Dalam realitas, tentu saja tidak semua beruntung menjadi tour guide laris manis, order melimpah, sehingga masih cukup punya tabungan deposito sebagai cadangan. Tentu ada yang tidak atau kurang beruntung, karena berbagai faktor, sehingga tidak punya atau memiliki hanya sedikit tabungan, yang tentu saja sangat mudah tergerus dan tergrogoti di masa pandemi ini, manakala tidak ada alternatif kran lain. Sebuah situasi yang sungguh amat memprihatinkan dan mendebarkan bagi sebagian pemandu wisata, jika tidak bisa dikatakan semuanya. Karena masih banyak pemandu wisata yang masih mampu bertahan, baik karena memiliki cadangan devisa yang cukup, atau memiliki alternatif kran yang lain.
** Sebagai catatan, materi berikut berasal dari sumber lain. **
(** The linear-map addresses of an item. *)
Definition region (x : item) : object :=
  match x with
  | Obj p size align => (p, usable size align)
  | Page pa => (pa + KERNEL_LINEAR_BASE, PAGE_SIZE)
  | Stack top => (top - STACK_SIZE, STACK_SIZE)
  end.

(** What a CPU holds once [o] has returned [v] to it. *)
Definition held_after (o : kernel_op) : result o -> list item -> list item :=
  match o return result o -> list item -> list item with
  | op_alloc size align => fun p own => if p =? 0 then own else Obj p size align :: own
  | op_dealloc p size align => fun _ own => remove_one (Obj p size align) own
  | op_alloc_page => fun pa own => Page pa :: own
  | op_alloc_stack => fun r own => match r with Some top => Stack top :: own | None => own end
  | op_reclaim _ _ | op_log _ => fun _ own => own
  end.

Definition grant (own : cpu -> list item) (e : event) : cpu -> list item :=
  match e with
  | Event c o (Ok v) => <[c := held_after o v (own c)]> own
  | Event _ _ (Panic _) => own
  end.

(** [Layout] makes sound requests, and a CPU frees what it holds, with the layout it
    asked for; [pages] says whether it may ask for pages, whose refusal panics. *)
Fixpoint tidy (pages : bool) (own : list item) (k : client) : Prop :=
  match k with
  | Stop => True
  | Call o k =>
      match o with
      | op_alloc size align => layout_ok size align
      | op_dealloc p size align => layout_ok size align /\ Obj p size align ∈ own
      | op_alloc_page => pages = true
      | op_alloc_stack | op_log _ => True
      | op_reclaim _ _ => False
      end /\
      forall v, tidy pages (held_after o v own) (k v)
  end.

Definition regions (cs : list cpu) (own : cpu -> list item) : list object := cs ≫= fun c => region <$> own c.

Lemma regions_others cs own c l :
  c ∉ cs -> regions cs (<[c := l]> own) = regions cs own.
Proof.
  unfold regions. induction cs as [|c' cs IH]; intros Hc; [done|]. csimpl.
  rewrite fn_lookup_insert_ne by set_solver. by rewrite IH by set_solver.
Qed.

(** One CPU's part of what is held. *)
Lemma regions_split cs own c :
  NoDup cs -> c ∈ cs ->
  exists rest, regions cs own ≡ₚ (region <$> own c) ++ rest /\
               forall l, regions cs (<[c := l]> own) ≡ₚ (region <$> l) ++ rest.
Proof.
  intros Hnd (l1 & l2 & ->)%list_elem_of_split. apply list.NoDup_app in Hnd as (_ & H1 & H2).
  apply list.NoDup_cons in H2 as [H2 _]. exists (regions l1 own ++ regions l2 own).
  unfold regions. split; [|intros l]; rewrite bind_app; csimpl.
  - by rewrite !(assoc (++)), (comm (++) (l1 ≫= _)).
  - rewrite fn_lookup_insert. fold (regions l1 (<[c:=l]> own)). fold (regions l2 (<[c:=l]> own)).
    rewrite !regions_others by set_solver. by rewrite !(assoc (++)), (comm (++) (regions l1 _)).
Qed.

(* ------------------------------------------------------------------------- *)
(** ** One call *)

(** What a call must leave, when the caller held [own] and the others [rest]. *)
Definition call_keeps (pages : bool) (own : list item) (rest : list object) (o : kernel_op)
    (r : outcome (result o)) (s : statics) : Prop :=
  match r with
  | Ok v => exists fl, slab_inv fl ((region <$> held_after o v own) ++ rest) (world s)
  | Panic x => pages = true /\ x = UnwrapNone /\ exists fl, slab_inv fl ((region <$> own) ++ rest) (world s)
  end.

Definition heap_ok (own : list item) (rest : list object) (s : statics) : Prop :=
  exists fl, slab_inv fl ((region <$> own) ++ rest) (world s).

Lemma runs_as_inv {A} (s : statics) x (a : A) w : runs_as s x (Ok (a, w)) -> exists s', x = (Ok a, s') /\ world s' = w.
Proof. intros (E & Hw & _). destruct x as [y s']. cbn in *. subst. eauto. Qed.

Lemma call_alloc pages own rest size align s :
  heap_ok own rest s -> layout_ok size align ->
  call_keeps pages own rest (op_alloc size align) (run (alloc_prog size align) s).1 (run (alloc_prog size align) s).2.
Proof.
  intros [fl I] HL. pose proof (alloc_runs size align s) as R.
  destruct (alloc_ok _ _ _ _ _ I HL) as [(p & w & fl' & E & Hp & I')|[E _]]; rewrite E in R;
    apply runs_as_inv in R as (s' & -> & Hw); cbn [fst snd call_keeps held_after]; rewrite Hw.
  - exists fl'. destruct (Z.eqb_spec p 0); [lia|]. exact I'.
  - by exists fl.
Qed.

Lemma call_dealloc pages own rest p size align s :
  heap_ok own rest s -> layout_ok size align -> Obj p size align ∈ own ->
  call_keeps pages own rest (op_dealloc p size align) (run (dealloc_prog p size align) s).1 (run (dealloc_prog p size align) s).2.
Proof.
  intros [fl I] HL Hin. pose proof (dealloc_runs p size align s) as R.
  destruct (dealloc_ok fl ((region <$> remove_one (Obj p size align) own) ++ rest) (world s) size align p) as (fl' & w & E & I').
  - eapply slab_inv_perm; [|exact I]. by rewrite (remove_one_perm _ _ Hin) at 1.
  - done.
  - rewrite E in R. cbn [obind] in R. apply runs_as_inv in R as (s' & -> & Hw). cbn [fst snd call_keeps held_after].
    rewrite Hw. by exists fl'.
Qed.

(** A block of pages that a caller gets from [BUDDY]. *)
Lemma block_lent own rest fl (s : statics) b p o :
  slab_inv fl ((region <$> own) ++ rest) (world s) -> handed_out (s BUDDY) b p o -> 0 <= o ->
  slab_inv fl ((frame_va (s BUDDY) p, block_bytes o) :: (region <$> own) ++ rest) (with_buddy (world s) b).
Proof.
  intros I Hh Ho. pose proof (block_bytes_pos o Ho) as Hpos. unfold PAGE_SIZE in Hpos.
  apply (grow_ok fl _ (world s) (s BUDDY) b p o [_] I eq_refl Hh).
  - cbn. split; [constructor|done].
  - intros x ->%list_elem_of_singleton. split; cbn [fst snd]; [lia|]. exists b, p, o.
    rewrite (frame_va_base (s BUDDY) b) by apply Hh. split_and!; try done; [|lia..].
    by rewrite (ho_alloc _ _ _ _ Hh), fn_lookup_insert.
  - intros x ->%list_elem_of_singleton. cbn [fst snd]. lia.
Qed.

Lemma call_alloc_page pages own rest s :
  heap_ok own rest s -> pages = true ->
  call_keeps pages own rest op_alloc_page (run alloc_page_prog s).1 (run alloc_page_prog s).2.
Proof.
  intros [fl I] Hp. unfold alloc_page_prog. rewrite run_acquire, run_buddy.
  pose proof (si_buddy _ _ _ I (s BUDDY) eq_refl) as Hpl. unfold BuddyAllocator_alloc_page.
  destruct (alloc_pages_cases (s BUDDY) 0 Hpl) as [(p & b & -> & Hh & _)|[-> _]]; [unfold MAX_ORDER; lia|..]; cbn [obind unwrap].
  - exists fl. cbn [fst snd run held_after]. rewrite world_put_buddy. by apply (block_lent own rest fl s b p 0).
  - cbn [fst snd call_keeps]. split_and!; [done..|]. by exists fl.
Qed.

Lemma call_alloc_stack pages own rest s :
  heap_ok own rest s ->
  call_keeps pages own rest op_alloc_stack (run alloc_stack_prog s).1 (run alloc_stack_prog s).2.
Proof.
  intros [fl I]. unfold alloc_stack_prog. rewrite run_acquire, run_buddy.
  pose proof (si_buddy _ _ _ I (s BUDDY) eq_refl) as Hpl.
  destruct (alloc_pages_cases (s BUDDY) STACK_ORDER Hpl) as [(p & b & -> & Hh & Hva)|[-> _]];
    [unfold MAX_ORDER, STACK_ORDER; lia|..]; rewrite run_release.
  - rewrite Hva. cbn [lift].
    assert (0 <= frame_va (s BUDDY) p + STACK_SIZE < 2 ^ 64) as Hr.
    { pose proof (ho_block _ _ _ _ Hh) as (_ & ? & _ & ?). destruct Hpl as [_ ? _ ?].
      unfold frame_va, STACK_SIZE, STACK_ORDER in *. unfold_layout. lia. }
    rewrite uadd_ok by done. cbn [lift run fst snd call_keeps held_after]. exists fl. rewrite world_put_buddy. csimpl.
    rewrite Z.add_simpl_r. change STACK_SIZE with (block_bytes STACK_ORDER).
    apply (block_lent own rest fl s b p STACK_ORDER); [done..|unfold STACK_ORDER; lia].
  - cbn [run fst snd call_keeps held_after]. exists fl. exact I.
Qed.

Lemma call_log pages own rest pieces s :
  (patience bus_read bus_write < fuel)%nat -> heap_ok own rest s ->
  call_keeps pages own rest (op_log pieces) (run (ops (op_log pieces)) s).1 (run (ops (op_log pieces)) s).2.
Proof.
  intros Hf [fl I]. destruct (kernel_log_runs bus_read bus_write fuel pieces s Hf) as (s' & E & Hw & _).
  assert (run (ops (op_log pieces)) s = (Ok tt, s')) as -> by exact E. cbn [fst snd call_keeps held_after]. rewrite Hw. by exists fl.
Qed.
Lantas, bagaimana menyiasatinya? Apakah kita harus diam saja tanpa berbuat apa-apa sembari menunggu keadaan pulih? Ya.. itu pilihan. Bagi pemandu yang kecukupan mungkin tidak begitu masalah, tapi bagi pemandu yang pas-pasan atau bahkan kekurangan, apakah tidak ada alternatif lain untuk menyiasati keadaan? Tentu saja tetap terbuka peluang untuk alternatif kran lain. Begitu pun masih terbuka ruang dialog, apakah pemandu wisata sebagai kran lain, atau pekerjaan alternatif sebagai kran lain. Semua tentu bisa dipertimbangkan sesuai dengan prospektif dan perspektif masing- masing individu, mana yang paling menguntungkan dan memberdayakan. Apa pun yang terjadi, mari kita tetap percaya dan semangat serta berpengharapan kondisi akan segera pulih kembali, dan kita bisa beraktivitas secara normal.(mcnews/bom).